The complex chemical mixture, which was most attractive to cats, was also the most repulsive to mosquitoes. To compare the insect-repellent properties of the mixtures, the researchers filled a transparent box with mosquitoes and placed a shallow plate inside. When the complex chemical mixture of damaged leaves was added to the container, the mosquitoes escaped faster than when the simpler mixture of intact leaves was added.
While the silver vine responds to damage caused by a cat by diversifying its chemical profile, catnip does not. The researchers repeated all their experiments with catnip and found many different results. The main iridoid chemical in catnip is nepetalactone – not nepetalactol – and it stays that way despite leaf damage. When cats chew catnip, the leaves significantly increase their nepetalactone emissions.

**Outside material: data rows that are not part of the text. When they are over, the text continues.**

(** * KEGG Pathways to OBO: the record linkage of [pyobo.sources.kegg.pathway]

    A shallow embedding of [src/pyobo/sources/kegg/pathway.py].

    - Python [str] is [string]; a character is one of the code points
      U+0000..U+00FF (Rocq's [ascii]), on which [isnumeric] and the white
      space of [strip] are tabulated exactly.
    - A Python [dict] is an association list in insertion order: the order
      of [terms.values()] and of [rv.items()] is what the generators emit.
    - A raised exception is the [Raise] case of [Res]; a generator is the
      trace of what it yields and of what it hands to [tqdm.write], together
      with the way it ends (exhausted, or an exception that escapes it).
    - A text file is the list of lines that iterating over it produces. *)

From Stdlib Require Import List String Ascii Bool Arith NArith ZArith Lia.
From Stdlib Require Import Sorting.Mergesort Sorting.Sorted Sorting.Permutation.
From Stdlib Require Import Orders OrderedTypeEx DecimalString.
Import ListNotations.

Local Open Scope string_scope.
Local Open Scope list_scope.

(** ** Exceptions and results *)

(** Why a [ValueError] was raised: [min()] of an empty iterable, or a tuple
    assignment whose right-hand side has the wrong number of items. *)
Inductive value_error : Type :=
| MinEmptySequence
| Unpack (expected got : nat).

Inductive exn : Type :=
| ValueError (why : value_error)
| AttributeError (attribute : string)   (* attribute looked up on [None] *)
| HTTPError (code : Z) (url : string)   (* [urllib.error.HTTPError] *)
| URLError (reason : string).           (* [urllib.error.URLError] proper *)

Inductive Res (A : Type) : Type :=
| Ok (a : A)
| Raise (e : exn).
Arguments Ok {A} a.
Arguments Raise {A} e.

Definition rbind {A B : Type} (m : Res A) (f : A -> Res B) : Res B :=
  match m with
  | Ok a => f a
  | Raise e => Raise e
  end.

Declare Scope res_scope.
Delimit Scope res_scope with res.
Notation "x <- m ;; k" := (rbind m (fun x => k))
  (at level 61, m at next level, right associativity) : res_scope.
Notation "' p <- m ;; k" := (rbind m (fun x => let p := x in k))
  (at level 61, p pattern, m at next level, right associativity) : res_scope.
(** * RTL RootFS tool: a shallow embedding of [scripts/rootfs_tool.py]

    The tool checks, builds and extracts the vendor variant of a SquashFS
    image: the modification-time field of the superblock holds the size of
    the checksummed region, and a 16-bit big-endian word is appended so that
    the word sum of the region is zero modulo 65536.

    Python integers are [Z], byte strings are [list byte], the file system is
    a finite map from paths to contents, and each command is a function of
    the [world] that returns an outcome (a value or a raised exception)
    together with the world it leaves behind.

    A read of [n] bytes returns [n] bytes unless the file ends first, as a
    buffered read of a regular file does.  Reads look the file up when they
    run, so a command whose output path is its input path reads what
    [open(..., "wb")] has left of it; the theorems about a command that
    writes take the two paths to be different.  Errors of the operating
    system other than a missing input file are not modelled. *)

From Stdlib Require Import ZArith Lia.
From Stdlib.Strings Require Import Byte.
From stdpp Require Import gmap strings list.

Local Open Scope Z_scope.

(** ** Exceptions, outcomes and the world *)

(** The exceptions the script can raise: [struct.error] from
    [struct.pack]/[struct.unpack], the two [RuntimeError]s raised by the
    script itself, and the error of opening a file that does not exist. *)
Inductive exn : Type :=
  | struct_error
  | RuntimeError (msg : string)
  | FileNotFoundError (path : string).

(** [OutOfFuel] is not a Python outcome: it is what the model of the
    [while True] loop of [cmd_build] returns when its iteration bound is
    used up.  The theorems below show that it is never reached. *)
Inductive outcome (A : Type) : Type :=
  | Ok (a : A)
  | Raise (e : exn)
  | OutOfFuel.
Arguments Ok {A} a.
Arguments Raise {A} e.
Arguments OutOfFuel {A}.

(** The world: the files by path, the position of the one input handle a
    command holds open ([f] or [fIn]), and the lines printed so far. *)
Record world : Type := World {
  files : gmap string (list byte);
  cursor : nat;
  stdout : list string
}.

Definition io (A : Type) : Type := world -> outcome A * world.

Definition ret {A} (a : A) : io A := fun w => (Ok a, w).

Definition raise {A} (e : exn) : io A := fun w => (Raise e, w).

Definition bind {A B} (m : io A) (k : A -> io B) : io B := fun w =>
  match m w with
  | (Ok a, w') => k a w'
  | (Raise e, w') => (Raise e, w')
  | (OutOfFuel, w') => (OutOfFuel, w')
  end.

(** A pure computation that may raise, run inside [io]. *)
Definition lift {A} (r : outcome A) : io A := fun w => (r, w).

Notation "x <- c1 ;; c2" := (bind c1 (fun x => c2))
  (at level 100, c1 at next level, right associativity).
Notation "c1 ;; c2" := (bind c1 (fun _ => c2))
  (at level 100, right associativity).

(** ** File primitives *)

Definition set_files (fs : gmap string (list byte)) (w : world) : world :=
  {| files := fs; cursor := cursor w; stdout := stdout w |}.

Definition set_cursor (p : nat) (w : world) : world :=
  {| files := files w; cursor := p; stdout := stdout w |}.

(** [os.path.getsize(path)] *)
Definition getsize (path : string) : io Z := fun w =>
  match files w !! path with
  | Some d => (Ok (Z.of_nat (length d)), w)
  | None => (Raise (FileNotFoundError path), w)
  end.

(** [open(path, "rb")]: the handle starts at offset 0. *)
Definition open_rb (path : string) : io unit := fun w =>
  match files w !! path with
  | Some _ => (Ok tt, set_cursor 0%nat w)
  | None => (Raise (FileNotFoundError path), w)
  end.

(** [open(path, "wb")]: the file is created, or truncated to length 0. *)
Definition open_wb (path : string) : io unit := fun w =>
  (Ok tt, set_files (<[path := []]> (files w)) w).

(** [f.read(n)]: the next [n] bytes, fewer at the end of the file. *)
Definition f_read (path : string) (n : nat) : io (list byte) := fun w =>
  let b := take n (drop (cursor w) (default [] (files w !! path))) in
  (Ok b, set_cursor (cursor w + length b)%nat w).

(** [f.seek(pos)] *)
Definition f_seek (pos : nat) : io unit := fun w => (Ok tt, set_cursor pos w).

(** [f.tell()] *)
Definition f_tell : io Z := fun w => (Ok (Z.of_nat (cursor w)), w).

(** [fOut.write(b)]: the bytes are appended; the buffer is flushed when the
    [with] block is left, also by an exception. *)
Definition f_write (path : string) (b : list byte) : io unit := fun w =>
  (Ok tt, set_files (alter (fun d => d ++ b) path (files w)) w).

(** [print(s)] *)
Definition print (s : string) : io unit := fun w =>
  (Ok tt, {| files := files w; cursor := cursor w; stdout := stdout w ++ [s] |}).

(** ** The [struct] formats the script uses *)

Definition byte_val (b : byte) : Z := Z.of_N (Byte.to_N b).

Definition byte_of_Z (z : Z) : byte :=
  default x00 (Byte.of_N (Z.to_N (z mod 256))).

(** The unsigned big-endian value of a byte string. *)
Definition be_int (b : list byte) : Z :=
  fold_left (fun acc x => acc * 256 + byte_val x) b 0.

(** [b[i:j]] *)
Definition slice (b : list byte) (i j : nat) : list byte :=
  take (j - i) (drop i b).

(** [struct.unpack(">H", b)] *)
Definition unpack_H (b : list byte) : outcome Z :=
  if decide (length b = 2%nat) then Ok (be_int b) else Raise struct_error.

(** [struct.unpack(">II", b)] *)
Definition unpack_II (b : list byte) : outcome (Z * Z) :=
  if decide (length b = 8%nat)
  then Ok (be_int (slice b 0 4), be_int (slice b 4 8))
  else Raise struct_error.

(** [struct.unpack(">IIIIIH", b)] *)
Definition unpack_IIIIIH (b : list byte) : outcome (Z * Z * Z * Z * Z * Z) :=
  if decide (length b = 22%nat)
  then Ok (be_int (slice b 0 4), be_int (slice b 4 8), be_int (slice b 8 12),
           be_int (slice b 12 16), be_int (slice b 16 20),
           be_int (slice b 20 22))
  else Raise struct_error.
(** * Mountain-bike prototypes: terrain, ground query, integrator, bonuses

    A shallow embedding of the two prototypes of the repository,
    [o3.py] (module [O3]) and [Deepseek.py] (module [Deepseek]).

    Numbers.  Python [int]s are [Z].  Python [float]s are modelled by exact
    rationals [Q]: every comparison, clamp and branch of the source is kept,
    rounding is not modelled.  [math.sin], [math.atan2] and [math.exp] are
    library routines and enter as the fields of the class [PyMath]; the
    pseudo-random generator enters as the stream of the values it returns.

    Failure.  A Python exception ([IndexError], [ZeroDivisionError]) is
    [None]; a [while] loop is run on fuel and yields [None] when the fuel
    is spent before the loop condition fails. *)

From Stdlib Require Import ZArith QArith Qround Qabs Qminmax List Bool Lia Lqa.
Import ListNotations.

Local Open Scope Z_scope.
Local Open Scope Q_scope.

(* ================================================================== *)
(** ** Python primitives *)

Module Py.

(** [a < b] on floats, as a boolean. *)
Definition ltb (a b : Q) : bool := negb (Qle_bool b a).

(** [a <= b] on floats, as a boolean. *)
Definition leb (a b : Q) : bool := Qle_bool a b.

(** [int(q)]: truncation toward zero. *)
Definition int (q : Q) : Z := Z.quot (Qnum q) (Z.pos (Qden q)).

(** [l[i]], negative indices counting from the end; [None] is
    [IndexError]. *)
Definition index {A : Type} (l : list A) (i : Z) : option A :=
  let n := Z.of_nat (length l) in
  if (0 <=? i)%Z then nth_error l (Z.to_nat i)
  else if (- n <=? i)%Z then nth_error l (Z.to_nat (n + i))
  else None.

(** [a / b] (true division); [None] is [ZeroDivisionError]. *)
Definition div (a b : Q) : option Q :=
  if Qeq_bool b 0 then None else Some (a / b).

(** The option monad threads exceptions through a method body. *)
Definition bind {A B : Type} (m : option A) (k : A -> option B)
  : option B :=
  match m with
  | Some a => k a
  | None => None
  end.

Despite this different reaction to damage, crushing still makes catnip leaves more attractive to cats and more repulsive to mosquitoes. But in this case, the answers are due to higher levels of a chemical. And when we compared the plants to each other, a large dose of catnip cocktail was needed to elicit the same response from cats and mosquitoes as a very small dose of silver vine cocktail. However, catnip leaves themselves are just as attractive to cats as silver vine leaves, as the amount of chemicals released from catnip leaves is much higher overall.
Why even small amounts of complex mixtures of chemicals are so effective in triggering reactions is not clear to scientists. “Unfortunately,” says Miyazaki, “we don’t know why the cocktail reacts more strongly to cats and mosquitoes.” But despite these long questions, Benjamin Leachman, a plant biochemist at York University who did not participate in the study, says research “emphasizes the importance of mixtures or cocktails of chemicals in the interaction with animals, as opposed to single compounds.”
Scientists are still unsure when this particular cat’s behavior first developed. In a previous study, researchers found that leopards and jaguars would rub their heads on paper impregnated with nepetalactol, just as domestic cats do. This finding suggests that this behavior, which takes advantage of the insect repellent characteristics of certain plants, may have evolved into a distant ancestor of cats.
“I’m just so interested in how cats have developed this innate behavior to defend themselves in this way,” said Nadia Melo, a chemical ecologist at Lund University who was not involved in the study. She said other mammals faced similar risks of insect disease, “but you don’t see that in dogs that are apparently also affected by mosquitoes.”
Catnip and silver vine can also be useful in protecting people from insects. The mosquito species used in this study transmit roundworms to cats and dogs, and also spread many human viruses, such as dengue and chikungunya. Melo’s previous research suggests that other mosquitoes are likely to have similar reactions. “I think all mosquitoes would react almost the same way,” she said.
Thus, catnip and silver vine chemicals may be useful in developing safer and more effective insect repellents for human consumption. They can simply have the side effect of attracting cats as well. “If someone doesn’t like cats or is allergic to cats,” Miyazaki wrote in an email, “I shouldn’t use iridoids as repellents!”